With most business generated by booming pelagic fisheries and salmon farming, and with several major developments underway, Faroese ports are busy as never before — while opportunities in merchant shipping become too obvious to ignore.
With the massive amounts of mackerel fished and handled annually by the Faroese nowadays — 150,000 tonnes or thereabouts — you would think Faroese logistics handlers were up to their ears. Now add the dramatically increased blue whiting catch quota, of which the Faroe Islands has been allotted a whopping 288,549 tonnes this year (2014) — alright, in practical terms more like just over 200,000 tonnes as 70,000 tonnes are traded with Russia for Barents Sea cod and a few thousand tonnes are spent on a couple of minor bilateral arrangements with other countries.
That’s 350,000 tonnes not counting other species nor even farmed salmon, which is huge. So anyone can imagine that these are extremely busy times not only for the country’s impressive pelagic catch sector and associated onshore processing industry but indeed also for the whole transport and logistics infrastructure.
For this reason ports, shipping companies, cold storage facilities and various other service providers have a hard time keeping up. Tórshavn, Klaksvík, Runavík, Fuglafjørður, Tvøroyri — all of these ports are under pressure to add capacity.

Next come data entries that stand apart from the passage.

(* ===== verification/LastApplied.v ===== *)
(** * Payload computation (internal/controller/lastapplied.go)

    The payload the operator enforces ([EffectivePayload]), the overlay onto the
    remote representation ([MergePayload]) and the drift test ([PayloadDiffers],
    [managedValueEqual]).  Go iterates over the maps in no fixed order; every one of
    these functions is insensitive to it, so a map is folded over in the order of
    [map_fold]. *)

From Stdlib Require Import ZArith Lia.
From stdpp Require Import base gmap strings list.
From S2P Require Import Prelude Json JsonText GoError.

Local Open Scope string_scope.
Local Open Scope list_scope.

(** ** Definitions *)

Definition keycloakMaskedValue : string := "**********".

Fixpoint deepCopyValue (v : json) : json :=
  match v with
  | JObj m => JObj (deepCopyValue <$> m)
  | JArr l => JArr (map deepCopyValue l)
  | _ => v
  end.

Definition deepCopyMap (m : rep) : rep := deepCopyValue <$> m.

Definition zeroFor (previous : json) : option json :=
  match previous with
  | JStr _ => Some (JStr "")
  | JBool _ => Some (JBool false)
  | JArr _ => Some (JArr [])
  | JObj _ => Some (JObj ∅)
  | _ => None
  end.

(** [json.Unmarshal] into a [map[string]any]: an object, or null for the nil map. *)
Definition unmarshal_map (s : string) : option rep :=
  match unmarshal s with
  | Some (JObj m) => Some m
  | Some JNull => Some ∅
  | _ => None
  end.

Definition EffectivePayload (specMap : rep) (lastAppliedJSON : string) : GoError + rep :=
  let payload := deepCopyMap specMap in
  if String.eqb lastAppliedJSON "" then inr payload
  else match unmarshal_map lastAppliedJSON with
       | None => inl (Wrapped "decode last-applied annotation: " JSONError "")
       | Some last =>
           inr (map_fold (λ k previous payload,
             match payload !! k with
             | Some _ => payload
             | None => match zeroFor previous with
                       | Some zero => <[k := zero]> payload
                       | None => payload
                       end
             end) payload last)
       end.

Definition MergePayload (remote payload : rep) : rep :=
  map_fold (λ k v remote,
    match v with
    | JNull => delete k remote
    | _ => <[k := v]> remote
    end) remote payload.

Definition isZeroValue (v : json) : bool :=
  match v with
  | JStr s => String.eqb s ""
  | JBool b => negb b
  | JArr l => match l with [] => true | _ => false end
  | JObj m => bool_decide (m = ∅)
  | _ => false
  end.

Definition deepEqualJSON (a b : json) : bool := String.eqb (marshal a) (marshal b).

Definition jsonEqual (a b : json) : bool :=
  let aRaw := marshal a in
  let bRaw := marshal b in
  match unmarshal aRaw, unmarshal bRaw with
  | Some aNorm, Some bNorm => String.eqb aRaw bRaw || deepEqualJSON aNorm bNorm
  | _, _ => false
  end.

(** The inner loop of the list comparison: the first unused remote element that
    matches is marked used. *)
Fixpoint match_one (eqv : json → bool) (gotList : list json) (used : list bool)
    : option (list bool) :=
  match gotList, used with
  | gotItem :: gotList, u :: used =>
      if u then cons u <$> match_one eqv gotList used
      else if eqv gotItem then Some (true :: used)
      else cons u <$> match_one eqv gotList used
  | _, _ => None
  end.

Fixpoint match_items (eqv : json → json → bool) (wantList gotList : list json)
    (used : list bool) : bool :=
  match wantList with
  | [] => true
  | wantItem :: wantList =>
      match match_one (eqv wantItem) gotList used with
      | Some used => match_items eqv wantList gotList used
      | None => false
      end
  end.

(** The test of one payload key against the remote map. *)
Definition key_differs (eqv : json → json → bool) (got : option json) (want : json) : bool :=
  match want with
  | JNull => match got with None | Some JNull => false | Some _ => true end
  | _ =>
      if isZeroValue want then
        match got with None | Some JNull => false | Some got => negb (eqv want got) end
      else
        match got with None | Some JNull => true | Some got => negb (eqv want got) end
  end.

In Tórshavn, the port authority has decided to go ahead with plans to extend the East Harbor dramatically, to allow for more cruise tourism as well as to accommodate the growing traffic of container cargo, while also keeping an eye on future oil and gas. Klaksvík continues to develop its impressive North Quay to attract more of the larger vessels, whether trawlers, container ships or cruise liners. Runavík meanwhile has staked out a huge area for its oil supply base — in case a commercial discovery were to occur off the Faroes, the current supply base there would simply not have the required capacity.
Fuglafjørður, more invested in the pelagic fishing industry, has continually developed its facilities over the last decade, with a major bunker station added in result. Now the port has another ace up its sleeve — a new freezing plant to make it a perfectly equipped port of call for Northern Europe’s pelagic fishing fleets. Tvøroyri overtook them a couple of years ago with its new revolutionizing freezing plant and has already established itself as viable player in that industry, alongside Fuglafjørður and Kollafjørður, which is part of the Port of Tórshavn.
At the same time, importantly, merchant shipping is emerging as an industry to be reckoned with in the Faroes. Among the catalysts: the success of the Faroe Islands International Ship Register (FAS), the success of Faroese shipping companies in the offshore energy industry, and the many decades of success that Faroese sea officers have had working for international shipping companies. With all of this coming together, something is bound to turn up.